ABOUT THIS EXERCISE: Pull out of the data below the stretch of lines bounded by the one containing "Section Writes." and the one containing "Notation baseline := (baseline root U ttl).", both bounds included, unchanged.

(Stored data)
Start of Block

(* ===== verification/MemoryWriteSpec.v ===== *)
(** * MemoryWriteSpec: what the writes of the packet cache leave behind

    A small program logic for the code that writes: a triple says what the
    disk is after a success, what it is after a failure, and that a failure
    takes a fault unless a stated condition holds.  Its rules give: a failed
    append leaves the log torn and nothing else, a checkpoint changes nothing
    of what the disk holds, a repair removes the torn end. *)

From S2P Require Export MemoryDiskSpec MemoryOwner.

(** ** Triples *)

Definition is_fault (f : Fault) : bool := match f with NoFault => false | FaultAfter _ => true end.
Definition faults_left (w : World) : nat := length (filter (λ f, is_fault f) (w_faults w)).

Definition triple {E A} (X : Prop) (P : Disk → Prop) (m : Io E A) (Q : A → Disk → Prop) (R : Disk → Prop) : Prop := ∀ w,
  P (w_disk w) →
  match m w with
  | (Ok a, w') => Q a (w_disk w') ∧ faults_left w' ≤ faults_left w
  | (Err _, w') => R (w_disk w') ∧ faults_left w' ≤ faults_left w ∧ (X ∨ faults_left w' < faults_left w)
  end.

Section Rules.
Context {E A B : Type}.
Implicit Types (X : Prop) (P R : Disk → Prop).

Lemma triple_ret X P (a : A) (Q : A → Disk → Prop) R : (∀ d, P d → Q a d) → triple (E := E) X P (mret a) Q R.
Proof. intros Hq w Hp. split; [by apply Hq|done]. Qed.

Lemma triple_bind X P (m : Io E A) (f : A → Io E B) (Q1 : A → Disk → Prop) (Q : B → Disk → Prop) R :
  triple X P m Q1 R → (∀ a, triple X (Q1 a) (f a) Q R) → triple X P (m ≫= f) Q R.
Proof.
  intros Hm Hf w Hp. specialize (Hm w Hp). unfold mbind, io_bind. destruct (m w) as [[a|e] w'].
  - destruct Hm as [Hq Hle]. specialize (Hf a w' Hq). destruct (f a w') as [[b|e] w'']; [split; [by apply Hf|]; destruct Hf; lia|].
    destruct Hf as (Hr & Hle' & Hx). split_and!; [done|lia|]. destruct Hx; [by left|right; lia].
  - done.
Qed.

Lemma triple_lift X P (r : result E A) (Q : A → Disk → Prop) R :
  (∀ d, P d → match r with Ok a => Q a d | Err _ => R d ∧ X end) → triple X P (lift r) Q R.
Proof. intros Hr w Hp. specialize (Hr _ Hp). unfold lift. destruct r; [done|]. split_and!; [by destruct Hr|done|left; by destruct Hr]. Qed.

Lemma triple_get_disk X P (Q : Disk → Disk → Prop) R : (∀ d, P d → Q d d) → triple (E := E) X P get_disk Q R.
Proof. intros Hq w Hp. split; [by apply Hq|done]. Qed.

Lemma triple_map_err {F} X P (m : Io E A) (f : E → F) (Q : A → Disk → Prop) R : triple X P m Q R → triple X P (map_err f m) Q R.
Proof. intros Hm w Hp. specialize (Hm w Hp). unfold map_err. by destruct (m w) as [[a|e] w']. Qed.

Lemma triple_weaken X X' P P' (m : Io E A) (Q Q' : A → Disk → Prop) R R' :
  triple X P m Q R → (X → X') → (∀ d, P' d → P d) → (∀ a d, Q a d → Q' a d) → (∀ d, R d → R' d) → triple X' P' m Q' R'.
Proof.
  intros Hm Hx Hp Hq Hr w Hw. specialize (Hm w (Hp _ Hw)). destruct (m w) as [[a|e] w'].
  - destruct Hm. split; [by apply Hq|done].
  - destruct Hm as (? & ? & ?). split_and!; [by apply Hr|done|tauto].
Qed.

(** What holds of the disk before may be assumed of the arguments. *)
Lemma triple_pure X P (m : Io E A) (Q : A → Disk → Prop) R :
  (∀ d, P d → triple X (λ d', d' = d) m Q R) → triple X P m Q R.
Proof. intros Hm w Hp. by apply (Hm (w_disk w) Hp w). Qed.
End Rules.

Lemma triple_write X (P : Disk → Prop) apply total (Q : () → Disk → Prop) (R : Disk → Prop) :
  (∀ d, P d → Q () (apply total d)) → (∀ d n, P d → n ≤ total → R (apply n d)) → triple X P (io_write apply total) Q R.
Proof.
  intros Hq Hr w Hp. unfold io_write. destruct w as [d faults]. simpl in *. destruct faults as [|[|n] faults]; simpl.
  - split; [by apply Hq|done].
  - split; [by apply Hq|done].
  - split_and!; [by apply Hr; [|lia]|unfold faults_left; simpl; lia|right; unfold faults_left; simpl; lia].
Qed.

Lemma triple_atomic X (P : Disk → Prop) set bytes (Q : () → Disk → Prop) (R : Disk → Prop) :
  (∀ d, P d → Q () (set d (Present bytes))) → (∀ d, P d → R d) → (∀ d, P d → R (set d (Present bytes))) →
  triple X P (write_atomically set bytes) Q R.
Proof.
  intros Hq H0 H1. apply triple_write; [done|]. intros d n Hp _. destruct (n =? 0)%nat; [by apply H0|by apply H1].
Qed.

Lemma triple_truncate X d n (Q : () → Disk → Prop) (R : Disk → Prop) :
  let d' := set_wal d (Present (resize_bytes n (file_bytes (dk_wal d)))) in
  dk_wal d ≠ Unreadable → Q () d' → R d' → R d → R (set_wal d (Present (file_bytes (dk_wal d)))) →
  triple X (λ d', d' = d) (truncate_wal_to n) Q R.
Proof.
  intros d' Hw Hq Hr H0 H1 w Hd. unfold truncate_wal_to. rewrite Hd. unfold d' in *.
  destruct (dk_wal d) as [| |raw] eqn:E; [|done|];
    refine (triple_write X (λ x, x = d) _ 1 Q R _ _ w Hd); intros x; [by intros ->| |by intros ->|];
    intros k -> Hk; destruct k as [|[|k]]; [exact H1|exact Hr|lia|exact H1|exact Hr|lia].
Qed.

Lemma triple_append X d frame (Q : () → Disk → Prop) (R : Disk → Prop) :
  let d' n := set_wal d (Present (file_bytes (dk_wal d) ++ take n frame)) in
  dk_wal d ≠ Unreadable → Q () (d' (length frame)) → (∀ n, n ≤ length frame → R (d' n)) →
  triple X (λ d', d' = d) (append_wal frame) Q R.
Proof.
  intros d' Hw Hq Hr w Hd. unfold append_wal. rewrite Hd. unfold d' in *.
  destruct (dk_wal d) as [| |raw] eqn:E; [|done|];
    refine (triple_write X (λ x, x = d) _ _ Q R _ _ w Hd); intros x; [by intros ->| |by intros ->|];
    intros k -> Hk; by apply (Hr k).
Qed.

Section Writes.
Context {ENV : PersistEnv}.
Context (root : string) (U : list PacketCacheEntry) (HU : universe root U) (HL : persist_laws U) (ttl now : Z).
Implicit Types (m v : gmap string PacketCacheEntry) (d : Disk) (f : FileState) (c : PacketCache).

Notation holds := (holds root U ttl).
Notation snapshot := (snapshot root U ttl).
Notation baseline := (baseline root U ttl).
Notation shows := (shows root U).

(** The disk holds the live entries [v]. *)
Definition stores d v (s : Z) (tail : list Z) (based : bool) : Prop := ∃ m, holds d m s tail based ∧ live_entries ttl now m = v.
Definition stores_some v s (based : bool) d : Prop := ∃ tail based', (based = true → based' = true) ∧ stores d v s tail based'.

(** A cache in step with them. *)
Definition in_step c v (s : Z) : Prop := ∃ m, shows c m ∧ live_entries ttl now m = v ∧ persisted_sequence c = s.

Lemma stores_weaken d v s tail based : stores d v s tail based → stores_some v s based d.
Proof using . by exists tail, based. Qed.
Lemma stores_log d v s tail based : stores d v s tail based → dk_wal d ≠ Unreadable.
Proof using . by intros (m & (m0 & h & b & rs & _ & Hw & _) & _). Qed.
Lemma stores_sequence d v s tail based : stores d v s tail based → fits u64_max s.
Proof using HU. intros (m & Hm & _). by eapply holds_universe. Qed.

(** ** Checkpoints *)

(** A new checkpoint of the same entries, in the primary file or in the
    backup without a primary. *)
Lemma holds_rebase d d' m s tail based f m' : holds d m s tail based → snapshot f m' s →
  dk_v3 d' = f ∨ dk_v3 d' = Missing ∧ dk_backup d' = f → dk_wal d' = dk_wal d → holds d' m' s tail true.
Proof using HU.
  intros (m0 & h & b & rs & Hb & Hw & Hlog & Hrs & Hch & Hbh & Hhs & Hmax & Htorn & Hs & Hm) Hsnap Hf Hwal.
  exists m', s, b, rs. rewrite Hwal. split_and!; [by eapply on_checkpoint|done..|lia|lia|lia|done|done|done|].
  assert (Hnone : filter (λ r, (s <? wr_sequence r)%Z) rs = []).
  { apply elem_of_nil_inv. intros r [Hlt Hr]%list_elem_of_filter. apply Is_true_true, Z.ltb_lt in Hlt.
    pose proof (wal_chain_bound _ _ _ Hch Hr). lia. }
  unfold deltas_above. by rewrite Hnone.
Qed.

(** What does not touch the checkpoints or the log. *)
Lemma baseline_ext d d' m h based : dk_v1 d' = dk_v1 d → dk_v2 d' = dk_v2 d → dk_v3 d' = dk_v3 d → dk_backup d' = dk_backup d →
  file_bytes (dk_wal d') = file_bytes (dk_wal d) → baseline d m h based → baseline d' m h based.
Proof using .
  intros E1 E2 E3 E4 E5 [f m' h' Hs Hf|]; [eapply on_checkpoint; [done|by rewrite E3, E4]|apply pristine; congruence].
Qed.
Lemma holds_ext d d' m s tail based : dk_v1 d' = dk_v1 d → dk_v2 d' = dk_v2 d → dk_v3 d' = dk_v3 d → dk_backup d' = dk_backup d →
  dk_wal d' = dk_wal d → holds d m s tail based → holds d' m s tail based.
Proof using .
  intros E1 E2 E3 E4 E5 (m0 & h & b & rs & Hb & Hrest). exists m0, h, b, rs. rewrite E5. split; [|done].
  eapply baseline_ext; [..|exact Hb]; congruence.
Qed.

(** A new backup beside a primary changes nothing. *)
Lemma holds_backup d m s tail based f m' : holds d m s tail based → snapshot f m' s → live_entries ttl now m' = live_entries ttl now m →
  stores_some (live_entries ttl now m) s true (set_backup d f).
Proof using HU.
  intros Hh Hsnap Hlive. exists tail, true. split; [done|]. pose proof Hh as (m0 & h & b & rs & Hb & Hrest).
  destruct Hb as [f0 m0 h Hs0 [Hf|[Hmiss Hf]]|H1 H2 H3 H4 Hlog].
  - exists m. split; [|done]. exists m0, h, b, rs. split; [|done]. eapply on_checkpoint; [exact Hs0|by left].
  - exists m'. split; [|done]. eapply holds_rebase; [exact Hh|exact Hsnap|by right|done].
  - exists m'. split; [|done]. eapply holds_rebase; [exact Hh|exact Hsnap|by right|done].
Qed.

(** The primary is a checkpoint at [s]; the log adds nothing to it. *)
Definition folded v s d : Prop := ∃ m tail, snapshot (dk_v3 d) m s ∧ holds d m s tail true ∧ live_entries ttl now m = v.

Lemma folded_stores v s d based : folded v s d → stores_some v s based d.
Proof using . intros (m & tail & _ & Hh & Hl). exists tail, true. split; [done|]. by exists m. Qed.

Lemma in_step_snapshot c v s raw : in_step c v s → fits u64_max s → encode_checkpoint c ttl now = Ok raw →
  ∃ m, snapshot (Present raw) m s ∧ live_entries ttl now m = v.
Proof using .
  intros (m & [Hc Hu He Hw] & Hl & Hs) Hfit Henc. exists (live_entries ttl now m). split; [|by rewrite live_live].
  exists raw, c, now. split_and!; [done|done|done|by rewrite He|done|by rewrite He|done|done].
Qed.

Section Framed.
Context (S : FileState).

End of Block

RESPONSE TO THIS EXERCISE:
Section Writes.
Context {ENV : PersistEnv}.
Context (root : string) (U : list PacketCacheEntry) (HU : universe root U) (HL : persist_laws U) (ttl now : Z).
Implicit Types (m v : gmap string PacketCacheEntry) (d : Disk) (f : FileState) (c : PacketCache).

Notation holds := (holds root U ttl).
Notation snapshot := (snapshot root U ttl).
Notation baseline := (baseline root U ttl).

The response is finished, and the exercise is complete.